** Requirement **
After finding the line containing "contributes (default ∅" below, please output that line and each following one through the line containing "- intros Hall.", exactly as written.

(Materials provided Opens)

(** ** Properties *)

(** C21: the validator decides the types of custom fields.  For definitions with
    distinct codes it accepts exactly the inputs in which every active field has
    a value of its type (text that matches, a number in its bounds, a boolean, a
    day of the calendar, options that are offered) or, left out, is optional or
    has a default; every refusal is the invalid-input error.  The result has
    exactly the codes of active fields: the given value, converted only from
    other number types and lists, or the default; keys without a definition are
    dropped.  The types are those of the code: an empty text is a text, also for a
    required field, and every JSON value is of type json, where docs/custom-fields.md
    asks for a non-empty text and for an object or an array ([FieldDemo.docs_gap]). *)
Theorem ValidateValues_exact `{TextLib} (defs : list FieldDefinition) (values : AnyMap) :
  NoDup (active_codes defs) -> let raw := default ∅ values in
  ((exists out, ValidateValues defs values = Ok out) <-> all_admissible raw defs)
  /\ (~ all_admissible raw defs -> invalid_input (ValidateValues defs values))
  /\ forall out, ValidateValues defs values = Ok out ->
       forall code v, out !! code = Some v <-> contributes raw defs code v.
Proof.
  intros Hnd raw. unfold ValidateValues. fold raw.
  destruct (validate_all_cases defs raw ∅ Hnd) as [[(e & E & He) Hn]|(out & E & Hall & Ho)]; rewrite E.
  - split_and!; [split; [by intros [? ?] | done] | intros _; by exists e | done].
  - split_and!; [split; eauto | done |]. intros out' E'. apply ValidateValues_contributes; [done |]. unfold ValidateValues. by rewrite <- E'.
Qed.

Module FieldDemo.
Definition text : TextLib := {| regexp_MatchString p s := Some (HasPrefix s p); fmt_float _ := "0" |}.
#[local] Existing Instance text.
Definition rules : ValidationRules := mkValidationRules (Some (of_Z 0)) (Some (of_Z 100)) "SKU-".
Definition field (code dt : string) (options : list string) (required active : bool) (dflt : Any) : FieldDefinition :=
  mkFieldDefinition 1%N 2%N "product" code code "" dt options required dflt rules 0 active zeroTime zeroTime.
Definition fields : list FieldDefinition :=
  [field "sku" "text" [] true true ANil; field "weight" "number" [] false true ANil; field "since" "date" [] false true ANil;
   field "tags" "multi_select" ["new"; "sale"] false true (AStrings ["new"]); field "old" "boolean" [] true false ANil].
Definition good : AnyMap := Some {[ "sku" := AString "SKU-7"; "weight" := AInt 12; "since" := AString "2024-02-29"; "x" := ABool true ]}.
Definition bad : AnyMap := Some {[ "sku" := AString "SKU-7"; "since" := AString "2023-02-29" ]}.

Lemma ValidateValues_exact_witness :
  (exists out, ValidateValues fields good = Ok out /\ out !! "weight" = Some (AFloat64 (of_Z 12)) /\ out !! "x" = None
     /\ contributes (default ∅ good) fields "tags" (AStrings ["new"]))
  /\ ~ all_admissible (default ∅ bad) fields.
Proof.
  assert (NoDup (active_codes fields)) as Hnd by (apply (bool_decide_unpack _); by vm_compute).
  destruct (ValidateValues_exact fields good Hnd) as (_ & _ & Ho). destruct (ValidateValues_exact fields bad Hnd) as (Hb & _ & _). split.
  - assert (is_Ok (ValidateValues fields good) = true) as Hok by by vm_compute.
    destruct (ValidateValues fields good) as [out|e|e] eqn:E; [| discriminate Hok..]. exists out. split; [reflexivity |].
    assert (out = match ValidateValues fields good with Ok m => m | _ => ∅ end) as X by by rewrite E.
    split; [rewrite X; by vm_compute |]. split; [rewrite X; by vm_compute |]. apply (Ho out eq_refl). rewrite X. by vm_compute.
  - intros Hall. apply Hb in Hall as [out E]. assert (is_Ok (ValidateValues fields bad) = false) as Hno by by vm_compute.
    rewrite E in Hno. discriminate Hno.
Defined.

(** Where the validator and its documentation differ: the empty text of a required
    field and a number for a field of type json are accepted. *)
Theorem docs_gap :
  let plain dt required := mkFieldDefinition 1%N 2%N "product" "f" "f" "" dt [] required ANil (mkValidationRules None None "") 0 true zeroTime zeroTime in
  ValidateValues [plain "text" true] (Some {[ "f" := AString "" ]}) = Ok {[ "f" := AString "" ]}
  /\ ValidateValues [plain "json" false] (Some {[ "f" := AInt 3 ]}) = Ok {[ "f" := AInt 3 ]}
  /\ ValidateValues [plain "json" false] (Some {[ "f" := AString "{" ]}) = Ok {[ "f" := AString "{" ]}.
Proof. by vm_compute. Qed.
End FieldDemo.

(Materials provided Closes)

** Written answer **
     /\ contributes (default ∅ good) fields "tags" (AStrings ["new"]))
  /\ ~ all_admissible (default ∅ bad) fields.
Proof.
  assert (NoDup (active_codes fields)) as Hnd by (apply (bool_decide_unpack _); by vm_compute).
  destruct (ValidateValues_exact fields good Hnd) as (_ & _ & Ho). destruct (ValidateValues_exact fields bad Hnd) as (Hb & _ & _). split.
  - assert (is_Ok (ValidateValues fields good) = true) as Hok by by vm_compute.
    destruct (ValidateValues fields good) as [out|e|e] eqn:E; [| discriminate Hok..]. exists out. split; [reflexivity |].
    assert (out = match ValidateValues fields good with Ok m => m | _ => ∅ end) as X by by rewrite E.
    split; [rewrite X; by vm_compute |]. split; [rewrite X; by vm_compute |]. apply (Ho out eq_refl). rewrite X. by vm_compute.
  - intros Hall. apply Hb in Hall as [out E]. assert (is_Ok (ValidateValues fields bad) = false) as Hno by by vm_compute.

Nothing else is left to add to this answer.